**How to complete this task**
Transcribe the entire listing exactly.
- - -
(** * RFV segmentation (app.py): a shallow embedding and its properties

    The program reads a purchase log into a pandas frame, reduces it to
    one row per customer (Recencia, Frequencia, Valor), takes the
    quartiles of the three columns, grades every customer against them
    and looks the three-letter score up in a table of marketing actions.

    Conventions of the embedding:
    - Python numbers are exact rationals ([Qc]); an [int] column is
      injected with [Qc_of_Z] where the program compares it to a float.
      Rounding and NaN are outside the model: a NaN cell (quantile of a
      column without rows) is an absent entry.
    - a [Timestamp] is the count of nanoseconds pandas stores. The max
      of a date column without rows is null ([None]): the float nan for
      the untyped column that [read_csv] builds from a file without
      rows.
    - the log is the frame [read_csv] or [read_excel] builds (lines
      87-97), as the list of its rows, and no cell of it is null; a
      dict, and a frame or series read by label, is a [gmap].
    - a raised exception is the [Raise] branch of [result]. *)

From Stdlib Require Import QArith Qcanon Qround Lqa.
From stdpp Require Import gmap strings list sorting.

Local Open Scope Z_scope.
#[local] Set Warnings "-clear-no-such-hyp".

(** ** Exceptions and the error monad *)

Inductive pykey : Type :=
  | KStr (s : string)
  | KFloat (q : Qc).

Inductive exn : Type :=
  | KeyError (k : pykey)
  | AttributeError (attr : string).

Inductive result (A : Type) : Type :=
  | Ok (a : A)
  | Raise (e : exn).
Arguments Ok {A} a.
Arguments Raise {A} e.

Global Instance result_ret : MRet result := λ A a, Ok a.
Global Instance result_bind : MBind result := λ A B f m,
  match m with
  | Ok a => f a
  | Raise e => Raise e
  end.

(** ** Numbers *)

Abbreviation float := Qc.

(** The float literals [0.25], [0.50] and [0.75]. *)
Definition q025 : float := Q2Qc (1 # 4).
Definition q050 : float := Q2Qc (1 # 2).
Definition q075 : float := Q2Qc (3 # 4).

(** ** Frames read by label *)

(** [quartis]: column name, then quantile level, to the boundary. *)
Abbreviation Series := (gmap Qc float).
Abbreviation DataFrame := (gmap string Series).

(** [q_dict[r]] *)
Definition frame_getitem (q_dict : DataFrame) (r : string) : result Series :=
  match q_dict !! r with
  | Some col => Ok col
  | None => Raise (KeyError (KStr r))
  end.

(** [col[q]] *)
Definition series_getitem (col : Series) (q : Qc) : result float :=
  match col !! q with
  | Some v => Ok v
  | None => Raise (KeyError (KFloat q))
  end.

(** [q_dict[r][q]] *)
Definition getitem2 (q_dict : DataFrame) (r : string) (q : Qc) : result float :=
  col ← frame_getitem q_dict r; series_getitem col q.

(** ** The two classifiers *)

Definition recencia_class (x : float) (r : string) (q_dict : DataFrame)
  : result string :=
  q25 ← getitem2 q_dict r q025;
  if bool_decide (x ≤ q25)%Qc then Ok "A"%string
  else
    q50 ← getitem2 q_dict r q050;
    if bool_decide (x ≤ q50)%Qc then Ok "B"%string
    else
      q75 ← getitem2 q_dict r q075;
      if bool_decide (x ≤ q75)%Qc then Ok "C"%string
      else Ok "D"%string.

Definition freq_val_class (x : float) (fv : string) (q_dict : DataFrame)
  : result string :=
  q25 ← getitem2 q_dict fv q025;
  if bool_decide (x ≤ q25)%Qc then Ok "D"%string
  else
    q50 ← getitem2 q_dict fv q050;
    if bool_decide (x ≤ q50)%Qc then Ok "C"%string
    else
      q75 ← getitem2 q_dict fv q075;
      if bool_decide (x ≤ q75)%Qc then Ok "B"%string
      else Ok "A"%string.

(** ** The purchase log *)

Abbreviation Timestamp := Z.

(** One row of [df_compras]. *)
Record Compra : Type := {
  ID_cliente : Z;
  CodigoCompra : Z;
  DiaCompra : Timestamp;
  ValorTotal : float
}.

(** Nanoseconds in a day, the unit of [Timedelta.days]. *)
Definition ns_per_day : Z := 86400000000000.

(** [td.days]: whole days, rounded down. *)
Definition Timedelta_days (td : Z) : Z := td / ns_per_day.

(** ** pandas reductions *)

(** [s.max()]; null for a column without rows. *)
Definition Series_max (s : list Timestamp) : option Timestamp :=
  match s with
  | [] => None
  | x :: xs => Some (foldl Z.max x xs)
  end.

(** [s.count()]: the cells of the column (none is null). *)
Definition Series_count {A} (s : list A) : Z := Z.of_nat (length s).

(** [s.sum()] *)
Definition Series_sum (s : list float) : float := foldl Qcplus (Q2Qc 0) s.

(** The customers of a log as [groupby] lists them: distinct, sorted. *)
Definition keys (df : list Compra) : list Z :=
  merge_sort Z.le (remove_dups (ID_cliente <$> df)).

(** The purchases of customer [k], in their order of appearance. *)
Definition group (k : Z) (df : list Compra) : list Compra :=
  filter (λ t, ID_cliente t = k) df.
- - -
**Task solution**
(** * RFV segmentation (app.py): a shallow embedding and its properties

    The program reads a purchase log into a pandas frame, reduces it to
    one row per customer (Recencia, Frequencia, Valor), takes the
    quartiles of the three columns, grades every customer against them
    and looks the three-letter score up in a table of marketing actions.

    Conventions of the embedding:
    - Python numbers are exact rationals ([Qc]); an [int] column is
      injected with [Qc_of_Z] where the program compares it to a float.
      Rounding and NaN are outside the model: a NaN cell (quantile of a
      column without rows) is an absent entry.
    - a [Timestamp] is the count of nanoseconds pandas stores. The max
      of a date column without rows is null ([None]): the float nan for
      the untyped column that [read_csv] builds from a file without
      rows.
    - the log is the frame [read_csv] or [read_excel] builds (lines
      87-97), as the list of its rows, and no cell of it is null; a
      dict, and a frame or series read by label, is a [gmap].
    - a raised exception is the [Raise] branch of [result]. *)

From Stdlib Require Import QArith Qcanon Qround Lqa.
From stdpp Require Import gmap strings list sorting.

Local Open Scope Z_scope.
#[local] Set Warnings "-clear-no-such-hyp".

(** ** Exceptions and the error monad *)

Inductive pykey : Type :=
  | KStr (s : string)
  | KFloat (q : Qc).

Inductive exn : Type :=
  | KeyError (k : pykey)
  | AttributeError (attr : string).

Inductive result (A : Type) : Type :=
  | Ok (a : A)
  | Raise (e : exn).
Arguments Ok {A} a.
Arguments Raise {A} e.

Global Instance result_ret : MRet result := λ A a, Ok a.
Global Instance result_bind : MBind result := λ A B f m,
  match m with
  | Ok a => f a
  | Raise e => Raise e
  end.

(** ** Numbers *)

Abbreviation float := Qc.

(** The float literals [0.25], [0.50] and [0.75]. *)
Definition q025 : float := Q2Qc (1 # 4).
Definition q050 : float := Q2Qc (1 # 2).
Definition q075 : float := Q2Qc (3 # 4).

(** ** Frames read by label *)

(** [quartis]: column name, then quantile level, to the boundary. *)
Abbreviation Series := (gmap Qc float).
Abbreviation DataFrame := (gmap string Series).

(** [q_dict[r]] *)
Definition frame_getitem (q_dict : DataFrame) (r : string) : result Series :=
  match q_dict !! r with
  | Some col => Ok col
  | None => Raise (KeyError (KStr r))
  end.

(** [col[q]] *)
Definition series_getitem (col : Series) (q : Qc) : result float :=
  match col !! q with
  | Some v => Ok v
  | None => Raise (KeyError (KFloat q))
  end.

(** [q_dict[r][q]] *)
Definition getitem2 (q_dict : DataFrame) (r : string) (q : Qc) : result float :=
  col ← frame_getitem q_dict r; series_getitem col q.

(** ** The two classifiers *)

Definition recencia_class (x : float) (r : string) (q_dict : DataFrame)
  : result string :=
  q25 ← getitem2 q_dict r q025;
  if bool_decide (x ≤ q25)%Qc then Ok "A"%string
  else
    q50 ← getitem2 q_dict r q050;
    if bool_decide (x ≤ q50)%Qc then Ok "B"%string
    else
      q75 ← getitem2 q_dict r q075;
      if bool_decide (x ≤ q75)%Qc then Ok "C"%string
      else Ok "D"%string.

Definition freq_val_class (x : float) (fv : string) (q_dict : DataFrame)
  : result string :=
  q25 ← getitem2 q_dict fv q025;
  if bool_decide (x ≤ q25)%Qc then Ok "D"%string
  else
    q50 ← getitem2 q_dict fv q050;
    if bool_decide (x ≤ q50)%Qc then Ok "C"%string
    else
      q75 ← getitem2 q_dict fv q075;
      if bool_decide (x ≤ q75)%Qc then Ok "B"%string
      else Ok "A"%string.

(** ** The purchase log *)

Abbreviation Timestamp := Z.

(** One row of [df_compras]. *)
Record Compra : Type := {
  ID_cliente : Z;
  CodigoCompra : Z;
  DiaCompra : Timestamp;
  ValorTotal : float
}.

(** Nanoseconds in a day, the unit of [Timedelta.days]. *)
Definition ns_per_day : Z := 86400000000000.

(** [td.days]: whole days, rounded down. *)
Definition Timedelta_days (td : Z) : Z := td / ns_per_day.

(** ** pandas reductions *)

(** [s.max()]; null for a column without rows. *)
Definition Series_max (s : list Timestamp) : option Timestamp :=
  match s with
  | [] => None
  | x :: xs => Some (foldl Z.max x xs)
  end.

(** [s.count()]: the cells of the column (none is null). *)
Definition Series_count {A} (s : list A) : Z := Z.of_nat (length s).

(** [s.sum()] *)
Definition Series_sum (s : list float) : float := foldl Qcplus (Q2Qc 0) s.

(** The customers of a log as [groupby] lists them: distinct, sorted. *)
Definition keys (df : list Compra) : list Z :=
  merge_sort Z.le (remove_dups (ID_cliente <$> df)).

(** The purchases of customer [k], in their order of appearance. *)
Definition group (k : Z) (df : list Compra) : list Compra :=
  filter (λ t, ID_cliente t = k) df.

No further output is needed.